The answer must be one number: how many lines of the records contain "Htext".

───── Entries shown ─────

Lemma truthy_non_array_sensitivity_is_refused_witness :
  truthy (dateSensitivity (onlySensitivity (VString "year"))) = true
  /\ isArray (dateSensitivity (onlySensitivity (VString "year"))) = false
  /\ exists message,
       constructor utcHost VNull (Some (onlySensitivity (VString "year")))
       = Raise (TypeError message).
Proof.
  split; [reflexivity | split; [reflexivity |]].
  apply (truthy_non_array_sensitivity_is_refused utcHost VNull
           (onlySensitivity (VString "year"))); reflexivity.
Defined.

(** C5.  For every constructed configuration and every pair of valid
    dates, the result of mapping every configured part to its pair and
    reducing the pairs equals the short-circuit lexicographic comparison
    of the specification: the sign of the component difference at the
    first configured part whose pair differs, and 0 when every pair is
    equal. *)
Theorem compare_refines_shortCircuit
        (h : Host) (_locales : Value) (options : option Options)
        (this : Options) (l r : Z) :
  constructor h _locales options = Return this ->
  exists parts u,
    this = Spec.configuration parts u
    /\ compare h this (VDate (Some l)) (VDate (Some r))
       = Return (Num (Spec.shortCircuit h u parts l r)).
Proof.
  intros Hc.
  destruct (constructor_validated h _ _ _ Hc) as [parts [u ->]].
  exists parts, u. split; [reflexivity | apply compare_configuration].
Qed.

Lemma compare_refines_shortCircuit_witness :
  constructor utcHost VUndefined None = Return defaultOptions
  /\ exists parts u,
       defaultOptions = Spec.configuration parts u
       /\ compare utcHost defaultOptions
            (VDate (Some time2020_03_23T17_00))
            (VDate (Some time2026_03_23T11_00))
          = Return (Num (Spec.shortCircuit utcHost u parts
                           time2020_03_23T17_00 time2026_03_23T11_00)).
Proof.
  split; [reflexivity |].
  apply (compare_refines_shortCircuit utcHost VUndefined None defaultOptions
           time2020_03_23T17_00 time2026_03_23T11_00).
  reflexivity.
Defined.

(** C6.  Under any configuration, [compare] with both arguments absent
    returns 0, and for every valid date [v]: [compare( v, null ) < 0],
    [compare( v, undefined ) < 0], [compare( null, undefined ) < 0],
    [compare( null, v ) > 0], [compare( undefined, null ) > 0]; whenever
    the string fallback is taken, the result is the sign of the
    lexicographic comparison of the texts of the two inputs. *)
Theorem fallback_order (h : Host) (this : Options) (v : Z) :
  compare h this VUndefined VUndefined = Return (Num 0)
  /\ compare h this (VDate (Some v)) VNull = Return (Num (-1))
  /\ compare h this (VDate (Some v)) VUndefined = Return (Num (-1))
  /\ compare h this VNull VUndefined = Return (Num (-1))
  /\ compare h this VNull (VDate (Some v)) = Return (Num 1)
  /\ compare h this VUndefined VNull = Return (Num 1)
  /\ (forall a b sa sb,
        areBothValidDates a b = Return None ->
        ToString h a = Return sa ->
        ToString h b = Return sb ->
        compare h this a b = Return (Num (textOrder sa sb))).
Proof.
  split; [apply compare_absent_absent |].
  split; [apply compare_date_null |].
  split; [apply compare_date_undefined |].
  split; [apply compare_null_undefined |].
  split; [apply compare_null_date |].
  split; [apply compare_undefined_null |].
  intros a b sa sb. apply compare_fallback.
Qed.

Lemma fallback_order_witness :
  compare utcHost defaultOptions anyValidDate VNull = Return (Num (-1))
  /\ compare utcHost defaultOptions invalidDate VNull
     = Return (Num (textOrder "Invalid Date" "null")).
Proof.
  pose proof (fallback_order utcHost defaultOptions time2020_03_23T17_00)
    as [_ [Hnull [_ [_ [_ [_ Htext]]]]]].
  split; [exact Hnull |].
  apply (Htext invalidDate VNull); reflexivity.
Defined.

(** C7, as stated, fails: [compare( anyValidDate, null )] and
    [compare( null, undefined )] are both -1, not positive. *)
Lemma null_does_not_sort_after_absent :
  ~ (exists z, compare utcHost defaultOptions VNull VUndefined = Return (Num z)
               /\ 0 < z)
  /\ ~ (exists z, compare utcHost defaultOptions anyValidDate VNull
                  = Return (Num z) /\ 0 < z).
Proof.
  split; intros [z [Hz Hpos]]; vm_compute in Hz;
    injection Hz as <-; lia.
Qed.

─────
───── Entries shown ─────

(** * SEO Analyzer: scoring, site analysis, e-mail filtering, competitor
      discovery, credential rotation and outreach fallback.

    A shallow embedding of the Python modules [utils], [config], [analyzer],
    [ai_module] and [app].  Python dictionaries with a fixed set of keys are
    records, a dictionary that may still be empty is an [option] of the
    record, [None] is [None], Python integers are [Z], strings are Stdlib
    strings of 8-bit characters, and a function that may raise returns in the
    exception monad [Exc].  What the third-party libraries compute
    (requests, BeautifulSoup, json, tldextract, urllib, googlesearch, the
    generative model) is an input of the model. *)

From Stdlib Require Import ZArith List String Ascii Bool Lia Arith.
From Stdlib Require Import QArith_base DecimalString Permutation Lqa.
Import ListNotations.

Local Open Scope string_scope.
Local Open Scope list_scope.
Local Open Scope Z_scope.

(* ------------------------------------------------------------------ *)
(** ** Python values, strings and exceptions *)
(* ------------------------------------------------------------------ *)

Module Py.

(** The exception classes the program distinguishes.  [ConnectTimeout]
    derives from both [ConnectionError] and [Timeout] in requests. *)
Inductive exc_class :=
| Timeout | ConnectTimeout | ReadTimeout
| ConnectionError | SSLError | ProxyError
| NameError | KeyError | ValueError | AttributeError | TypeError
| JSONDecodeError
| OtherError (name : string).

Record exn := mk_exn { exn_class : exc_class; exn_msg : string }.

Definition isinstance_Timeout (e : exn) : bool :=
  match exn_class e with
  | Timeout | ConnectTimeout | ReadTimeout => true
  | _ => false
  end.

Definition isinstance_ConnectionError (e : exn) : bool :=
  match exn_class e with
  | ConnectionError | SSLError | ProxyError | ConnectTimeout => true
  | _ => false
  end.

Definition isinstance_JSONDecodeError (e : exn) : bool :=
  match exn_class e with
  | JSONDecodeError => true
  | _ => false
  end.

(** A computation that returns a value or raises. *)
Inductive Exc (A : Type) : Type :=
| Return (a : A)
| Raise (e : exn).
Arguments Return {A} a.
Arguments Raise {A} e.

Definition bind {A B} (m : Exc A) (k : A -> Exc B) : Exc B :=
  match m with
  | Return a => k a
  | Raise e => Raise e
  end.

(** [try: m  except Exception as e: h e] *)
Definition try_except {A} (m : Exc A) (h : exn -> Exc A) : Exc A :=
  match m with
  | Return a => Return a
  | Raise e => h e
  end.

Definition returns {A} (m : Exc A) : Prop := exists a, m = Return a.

─────

Solution.
2